Each sequence name has the form object_action_*.npz, i.e. it shows the used object and the action. Also, the parent folder of each sequence shows the subjectID for that sequence. For example "grab/s4/mug_pass_1.npz" shows that subject "s4" passes the mug. The data in each sequence is structured as a dictionary with several keys which contain the corresponding information. Below we explain each of them separately.

  • gender: The gender of the subject performing the action (male or female).

  • sbj_id: The ID of each subject(s1 to s10).

  • obj_name: Name of the object used in the sequence.

  • motion_intent: The action which is performed by the subject on the object.

  • framerate: 120 fps - fixed for all sequences.

  • n_frames: The total number of frames for the sequence.

  • body: We represent the body using the SMPL-X model. SMPL-X is a realistic statistical body model that is parameterized with pose, shape, and translation parameters. Using these parameters we can get the moving 3D meshes for the body. For more details please check the website or paper. This body key contains the required data for the SMPL-X model, which are as follows:

    • params:  These are translation and joint rotations (in axis-angle representation) of the body which are required by the SMPL-X model.

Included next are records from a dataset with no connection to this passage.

Lemma uint32_fixed (n : nat) : uint32 n = n -> (Z.of_nat n < 2 ^ 32)%Z.
Proof.
  unfold uint32. intros H.
  assert (B : (0 <= Z.of_nat n mod 2 ^ 32 < 2 ^ 32)%Z) by (apply Z.mod_pos_bound; lia).
  lia.
Qed.

Lemma transform_ok (op : R -> result R) (g : R -> R) (src dst : list R) :
  (forall a, In a src -> op a = Ok (g a)) ->
  (length src <= length dst)%nat ->
  transform op src dst = Ok (map g src ++ skipn (length src) dst).
Proof.
  revert dst. induction src as [| a src IH]; intros dst Hop Hlen.
  - reflexivity.
  - destruct dst as [| d dst]; [simpl in Hlen; lia |].
    cbn [transform]. rewrite (Hop a) by (left; reflexivity). cbn [bind].
    rewrite IH.
    + reflexivity.
    + intros a' Ha'. apply Hop. right. exact Ha'.
    + simpl in Hlen. lia.
Qed.

Lemma transform_length (op : R -> result R) (src dst r : list R) :
  transform op src dst = Ok r -> (length src <= length dst)%nat.
Proof.
  revert dst r. induction src as [| a src IH]; intros dst r H.
  - simpl. lia.
  - cbn [transform] in H. destruct (op a) as [b |]; [| discriminate].
    cbn [bind] in H. destruct dst as [| d dst]; [discriminate |].
    destruct (transform op src dst) as [r' |] eqn:E; [| discriminate].
    apply IH in E. simpl. lia.
Qed.

Lemma std_min_Rmin (a b : R) : std_min a b = Rmin a b.
Proof.
  unfold std_min, Rmin. destruct (Rlt_dec b a), (Rle_dec a b); lra.
Qed.

Lemma std_max_Rmax (a b : R) : std_max a b = Rmax a b.
Proof.
  unfold std_max, Rmax. destruct (Rlt_dec a b), (Rle_dec a b); lra.
Qed.

Lemma std_min_le_max (a b : R) : std_min a b <= std_max a b.
Proof.
  unfold std_min, std_max. destruct (Rlt_dec b a), (Rlt_dec a b); lra.
Qed.

Lemma std_bounds_apart (a b : R) : a <> b -> std_max a b - std_min a b <> 0.
Proof.
  unfold std_min, std_max. destruct (Rlt_dec b a), (Rlt_dec a b); lra.
Qed.

(** The last loop stores the whole of [c]. *)
Lemma set_pars_loop (c : list R) (m : nat) (p : Bernstein) :
  (m <= length c)%nat ->
  (m <= length (pars p))%nat ->
  exists q,
    for_each (seq 0 m) (fun i p' => ci <- vget c i ;; Ok (setPar i ci p')) p = Ok q
    /\ m_xmin q = m_xmin p /\ m_xmax q = m_xmax p
    /\ length (pars q) = length (pars p)
    /\ forall k, nth k (pars q) 0
                 = if (k <? m)%nat then nth k c 0 else nth k (pars p) 0.
Proof.
  induction m as [| m IH]; intros Hc Hp.
  - exists p. repeat split.
  - destruct IH as (q & Erun & Elo & Ehi & Elen & Enth); try lia.
    rewrite seq_S, for_each_app, Erun. cbn [bind for_each Nat.add].
    rewrite vget_ok by lia. cbn [bind].
    eexists. split; [reflexivity |]. cbn [setPar m_xmin m_xmax pars].
    rewrite length_upd. repeat split; auto.
    intros k. destruct (Nat.eq_dec k m) as [-> | Hne].
    + rewrite nth_upd_same by lia.
      destruct (Nat.ltb_spec m (S m)); [reflexivity | lia].
    + rewrite nth_upd_other by lia. rewrite Enth.
      destruct (Nat.ltb_spec k m), (Nat.ltb_spec k (S m)); auto; lia.
Qed.

Lemma set_pars_ok (N : nat) (c : list R) (p : Bernstein) :
  (Z.of_nat N <= 65535)%Z ->
  length c = N -> length (pars p) = N ->
  set_pars N c p = Ok (mkBernstein c (m_xmin p) (m_xmax p)).
Proof.
  intros HN Hc Hp. unfold set_pars.
  destruct (Z.ltb_spec 65535 (Z.of_nat N)); [lia |].
  destruct (set_pars_loop c N p) as (q & Erun & Elo & Ehi & Elen & Enth); try lia.
  rewrite Erun. f_equal. destruct q as [qc qlo qhi]. simpl in *.
  subst qlo qhi. f_equal.
  apply (nth_ext _ _ 0 0); [lia |].
  intros k Hk. rewrite Enth.
  destruct (Nat.ltb_spec k N); [reflexivity | lia].
Qed.

Lemma set_pars_no_division (N : nat) (c : list R) (p : Bernstein) :
  length c = N -> length (pars p) = N ->
  set_pars N c p <> Err DivisionByZero.
Proof.
  intros Hc Hp.
  destruct (Z.ltb_spec 65535 (Z.of_nat N)) as [Hbig | Hsmall].
  - unfold set_pars. destruct (Z.ltb_spec 65535 (Z.of_nat N)); [discriminate | lia].
  - rewrite set_pars_ok by assumption. discriminate.
Qed.

Lemma set_pars_result (N : nat) (c : list R) (p q : Bernstein) :
  length c = N -> length (pars p) = N ->
  set_pars N c p = Ok q ->
  (Z.of_nat N <= 65535)%Z /\ q = mkBernstein c (m_xmin p) (m_xmax p).
Proof.
  intros Hc Hp H.
  destruct (Z.ltb_spec 65535 (Z.of_nat N)) as [Hbig | Hsmall].
  - unfold set_pars in H.
    destruct (Z.ltb_spec 65535 (Z.of_nat N)); [discriminate | lia].
  - split; [exact Hsmall |].
    rewrite set_pars_ok in H by assumption. now inversion H.
Qed.

(** ** The interpolating constructor, start to end *)

Lemma bind_ok {A B : Type} (m : result A) (k : A -> result B) (b : B) :
  (v <- m ;; k v) = Ok b -> exists a, m = Ok a /\ k a = Ok b.
Proof.
  destruct m as [a | e]; cbn [bind]; intros H; [| discriminate].
  exists a. split; [reflexivity | exact H].
Qed.

Lemma for_each_invariant {S : Type} (P : S -> Prop)
  (body : nat -> S -> result S) (l : list nat) (s0 s : S) :
  (forall i a b, body i a = Ok b -> P a -> P b) ->
  P s0 -> for_each l body s0 = Ok s -> P s.
Proof.
  intros Hstep. revert s0. induction l as [| i l IH]; intros s0 H0 Hrun.
  - cbn in Hrun. inversion Hrun. subst. exact H0.
  - cbn [for_each] in Hrun. apply bind_ok in Hrun as (s1 & E1 & E2).
    apply (IH s1); [eapply Hstep; eassumption | exact E2].
Qed.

    • vtemp: Gives the relative path for the file that contains the personalized shape for each subject. We pass the v-template as input to the SMPL-X model so that we get a very accurate and realistic shape and motion.

  • lhand & rhand: In addition to the full-body motion, GRAB provides the data to get the motion of each hand individually. Similarly to the body, we use our MANO hand model to do this. MANO provides 3D meshes for the right and left hand given their pose and shape parameters. For more details please check our website and paper. The parameters for the model are saved in the following structure:

    • params: The global translation and joint rotation (in axis-angle representation) for the hand.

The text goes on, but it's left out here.